Гилон упал на колени, распластавшись перед Да’Ка. Облаченный в черную броню бог сидел на троне из отполированного металла. Он был один в комнате, но при этом был более угрожающим, чем тысячи людей Гилона.

– Всё как ты говорил, повелитель, – Гилон смотрел в пол, пока говорил, – космодесантники, Расчленители, они уходят.

– Ты уверен? – то, как резко Да’Ка задал вопрос, резануло по ушам Гилона.

– Да, повелитель, – фанатик задрожал, пораженный ощущением крови, стекающей по его шее из ушей, – в этом нет сомнений. Мы…

Гилон дернулся, когда с трона Да’Ка раздался мягкий щелчок открытого комм-канала.

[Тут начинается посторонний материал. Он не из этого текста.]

Definition set_uint64 (n : addr) (v : Z) : M unit :=
  int ← gets m_int_part_sz;
  if (int =? 1)%nat && (4294967295 <? v) then throw overflow_exception else
  if v =? 0 then reset n
  else
    allocate_if_needed n;;
    set_sign n false;;
    total ← gets m_total_sz;
    frac ← gets m_frac_part_sz;
    w ← words n;
    w ← lift (zero_fill 0 total w);
    w ← lift (wr w frac (u32 v));
    w ← (if (int =? 1)%nat then mret w else lift (wr w (frac + 1) (v ≫ 32)));
    put_words n w.

Definition set_int64 (n : addr) (v : Z) : M unit :=
  int ← gets m_int_part_sz;
  if (int =? 1)%nat && ((v <? -4294967295) || (4294967295 <? v)) then throw overflow_exception else
  if v =? 0 then reset n
  else if v <? 0 then
    if v =? -9223372036854775808 then lift None else
    set_uint64 n (- v);; set_sign n true
  else set_uint64 n v.

(** [set(n, v)] *)
Definition set (n v : addr) : M unit :=
  z ← is_zero v;
  if (z : bool) then reset n
  else
    allocate_if_needed n;;
    neg ← is_neg v;
    set_sign n neg;;
    total ← gets m_total_sz;
    w1 ← words n;
    w2 ← words v;
    w1 ← lift (for_up total 0 (fun i w1 => x ← rd w2 i; wr w1 i x) w1);
    put_words n w1.

(** [mpz_manager::decompose]: the sign and the digits of the magnitude, at least one. *)
Fixpoint digits (fuel : nat) (v : Z) : list Z :=
  match fuel with
  | O => []
  | S fuel' => u32 v :: (if v ≫ 32 =? 0 then [] else digits fuel' (v ≫ 32))
  end.
Definition decompose (v : Z) : bool * list Z :=
  (v <? 0, digits (S (Z.to_nat (Z.log2 (Z.abs v)))) (Z.abs v)).

Definition set_mpz (n : addr) (v : Z) : M unit :=
  if v =? 0 then reset n
  else
    allocate_if_needed n;;
    let '(sgn, ds) := decompose v in
    set_sign n sgn;;
    int ← gets m_int_part_sz;
    frac ← gets m_frac_part_sz;
    if (int <? length ds)%nat then throw overflow_exception else
    w ← words n;
    w ← lift (zero_fill 0 frac w);
    wi ← lift (bit_util.copy (length ds) ds int (drop frac w));
    put_words n (take frac w ++ wi).

(** [v] is the rational [numer / denom]. *)
Definition set_mpq (n : addr) (numer denom : Z) : M unit :=
  if denom =? 1 then set_mpz n numer
  else
    allocate_if_needed n;;
    neg ← is_neg n;
    set_sign n neg;;
    frac ← gets m_frac_part_sz;
    total ← gets m_total_sz;
    plus_inf ← gets m_to_plus_inf;
    let tmp := Z.abs (numer * 2 ^ (32 * Z.of_nat frac)) in
    let tmp := if xorb neg plus_inf && negb (tmp mod denom =? 0) then tmp / denom + 1
               else tmp / denom in
    let ds := snd (decompose tmp) in
    if (total <? length ds)%nat then throw overflow_exception else
    w ← words n;
    w ← lift (bit_util.copy (length ds) ds total w);
    put_words n w.

(** ** Comparison *)

Definition eq (a b : addr) : M bool :=
  za ← is_zero a;
  zb ← is_zero b;
  if za && zb then mret true else
  if za || zb then mret false else
  x ← num_at a;
  y ← num_at b;
  if xorb (m_sign x) (m_sign y) then mret false else
  total ← gets m_total_sz;
  w1 ← words a;
  w2 ← words b;
  c ← lift (for_up_ret total 0 (fun i (_ : unit) =>
        d1 ← rd w1 i; d2 ← rd w2 i; Some (if d1 =? d2 then Next tt else Ret false)) tt);
  mret (match c with Next _ => true | Ret r => r end).

Definition lt (a b : addr) : M bool :=
  total ← gets m_total_sz;
  za ← is_zero a;
  zb ← is_zero b;
  neg_a ← is_neg a;
  neg_b ← is_neg b;
  if (za : bool) then mret (negb zb && negb neg_b)
  else if (zb : bool) then mret neg_a
  else if (neg_a : bool) then
    pos_b ← is_pos b;
    if (pos_b : bool) then mret true else
    w_b ← words b; w_a ← words a; lift (bit_util.lt total w_b w_a)
  else
    pos_b ← is_pos b;
    if (pos_b : bool) then w_a ← words a; w_b ← words b; lift (bit_util.lt total w_a w_b)
    else mret false.

Definition neg (a : addr) : M unit :=
  z ← is_zero a; x ← num_at a;
  if (z : bool) then mret tt else set_sign a (negb (m_sign x)).
Definition abs (a : addr) : M unit := set_sign a false.

(** ** Arithmetic *)

(** Reads the words [w] of operand [x]; when the result [c] is the same object, its words as they
    are being overwritten. *)
Definition operand (rd : list Z -> nat -> option Z) (x c : mpfx) (w : list Z)
    : list Z -> nat -> option Z :=
  if (m_sig_idx x =? m_sig_idx c)%nat then rd else fun _ => rd w.

Definition add_sub (is_sub : bool) (a b c : addr) : M unit :=
  za ← is_zero a;
  zb ← is_zero b;
  if (za : bool) then set c b;; (if is_sub then neg c else mret tt)
  else if (zb : bool) then set c a
  else
    allocate_if_needed c;;
    na ← num_at a;
    nb ← num_at b;
    nc ← num_at c;
    total ← gets m_total_sz;
    w_a ← words a;
    w_b ← words b;
    w_c ← words c;
    let sgn_a := m_sign na in
    let sgn_b := if is_sub then negb (m_sign nb) else m_sign nb in
    if eqb sgn_a sgn_b then
      set_sign c sgn_a;;
      '(w_c, ok) ← lift (bit_util.add_at (operand rd na nc w_a) (operand rd nb nc w_b) total w_c);
      put_words c w_c;;
      if (ok : bool) then mret tt else throw overflow_exception
    else
      let digit l j := mpn_manager.digit_at l total j in
      less ← lift (bit_util.lt total w_a w_b);
      if (less : bool) then
        set_sign c sgn_b;;
        '(w_c, _) ← lift (mpn_manager.sub_loop (operand digit nb nc w_b) (operand digit na nc w_a)
                            (total `max` total) w_c);
        put_words c w_c
      else
        set_sign c sgn_a;;
        '(w_c, _) ← lift (mpn_manager.sub_loop (operand digit na nc w_a) (operand digit nb nc w_b)
                            (total `max` total) w_c);
        put_words c w_c;;
        z ← lift (bit_util.is_zero total w_c);
        if (z : bool) then reset c else mret tt.

Definition add : addr -> addr -> addr -> M unit := add_sub false.
Definition sub : addr -> addr -> addr -> M unit := add_sub true.

(** [allocate_if_needed(c); c.m_sign = a.m_sign ^ b.m_sign;] and the sign. *)
Definition prepare (a b c : addr) : M bool :=
  allocate_if_needed c;;
  na ← num_at a;
  nb ← num_at b;
  let sgn := xorb (m_sign na) (m_sign nb) in
  set_sign c sgn;;
  mret sgn.

Definition mul (a b c : addr) : M unit :=
  za ← is_zero a;
  zb ← is_zero b;
  if za || zb then reset c
  else
    sgn ← prepare a b c;
    int ← gets m_int_part_sz;
    frac ← gets m_frac_part_sz;
    total ← gets m_total_sz;
    plus_inf ← gets m_to_plus_inf;
    w_a ← words a;
    w_b ← words b;
    r ← gets m_buffer0;
    r ← lift (mpn_manager.mul w_a total w_b total r);
    modify (fun s => with_buffers r (m_buffer1 s) (m_buffer2 s) s);;
    exact ← lift (bit_util.is_zero frac r);
    _r ← (if xorb sgn plus_inf && negb exact then
            '(_r, ok) ← lift (bit_util.inc total (drop frac r));
            modify (fun s => with_buffers (take frac r ++ _r) (m_buffer1 s) (m_buffer2 s) s);;
            if (ok : bool) then mret _r else throw overflow_exception
          else mret (drop frac r));
    fits ← lift (bit_util.is_zero int (drop total _r));
    if negb fits then throw overflow_exception else
    w_c ← words c;
    w_c ← lift (for_up total 0 (fun i w_c => x ← rd _r i; wr w_c i x) w_c);
    put_words c w_c.

(** [sz(ws)]: below index 0 the loop leaves the array. *)
Definition sz (total : nat) (ws : list Z) : option nat :=
  c ← for_dn_ret total (fun r (_ : unit) =>
        d ← rd ws r; Some (if negb (d =? 0) then Ret (r + 1)%nat else Next tt)) tt;
  match c with Ret r => Some r | Next _ => None end.

Definition set_epsilon (n : addr) : M unit :=
  total ← gets m_total_sz;
  w ← words n;
  w ← lift (wr w 0 1);
  w ← lift (zero_fill 1 (total - 1) w);
  put_words n w.
Definition set_minus_epsilon (n : addr) : M unit := set_epsilon n;; set_sign n true.
Definition set_plus_epsilon (n : addr) : M unit := set_epsilon n;; set_sign n false.

(** [for (i < n) { if (w_q[i] != 0) zero_q = false; w_c[i] = w_q[i]; }] *)
Definition copy_quot (n : nat) (w_q w_c : list Z) : option (list Z * bool) :=
  for_up n 0 (fun i '(w_c, zero_q) =>
    x ← rd w_q i;
    w_c ← wr w_c i x;
    Some (w_c, if negb (x =? 0) then false else zero_q)) (w_c, true).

– Отзывайте братство. Мы закончили, – сказал Да’Ка, не обращая внимания на Гилона и двигаясь к выходу.

– Повелитель…– Гилон застыл с открытым ртом, вопрошая. Он повернулся, смотря на Да’Ка, пока космодесантник проходил мимо него, – теперь, когда Расчленители ушли, мы можем захватить столицу. Я думал, что это час нашей победы. Мы должны возобновить ата…

Со скоростью, невозможной для его комплекции, Да’Ка схватил Гилона и поднял в воздух, поднеся его лицо к своему шлему.

– Повелитель…я не хотел тебя оскорбить…– жалобно залепетал Гилон, увидев свое хрупкое тело отражающимся в непроглядной тьме шлема Да’Ка.

– Шшш, тише, – Да’Ка опустил голос, – вселенная не желает слышать о твоей слабости.

– Почему, повелитель? Почему ты бросаешь нас? – губы Гилона дрожали, по щекам бежали слёзы страха.

– Мне наплевать на твой мир. Мой покровитель желает падения Расчленителей. Сет оставил своих воинов умирать, а такое самопожертвование ни для кого не проходит бесследно. Такие мелкие раны и убивают гигантов, – Да’Ка положил руку на лицо Гилона, наслаждаясь хрустом костей, когда он усиливал давление, – хоть ты и жалок, я заберу твою жизнь. Ты будешь последним клинком, который оставит от моей души пустоту, которую нельзя будет ранить.

Челюсть Гилона была сломана, и он не мог кричать, когда щупальца синего пламени выползли из перчатки Да’Ка, чтобы поглотить его. Последние мгновения жизни Гилона воплощали собой ужасную, неописуемую агонию, а его кости горели со звуком сухого дерева.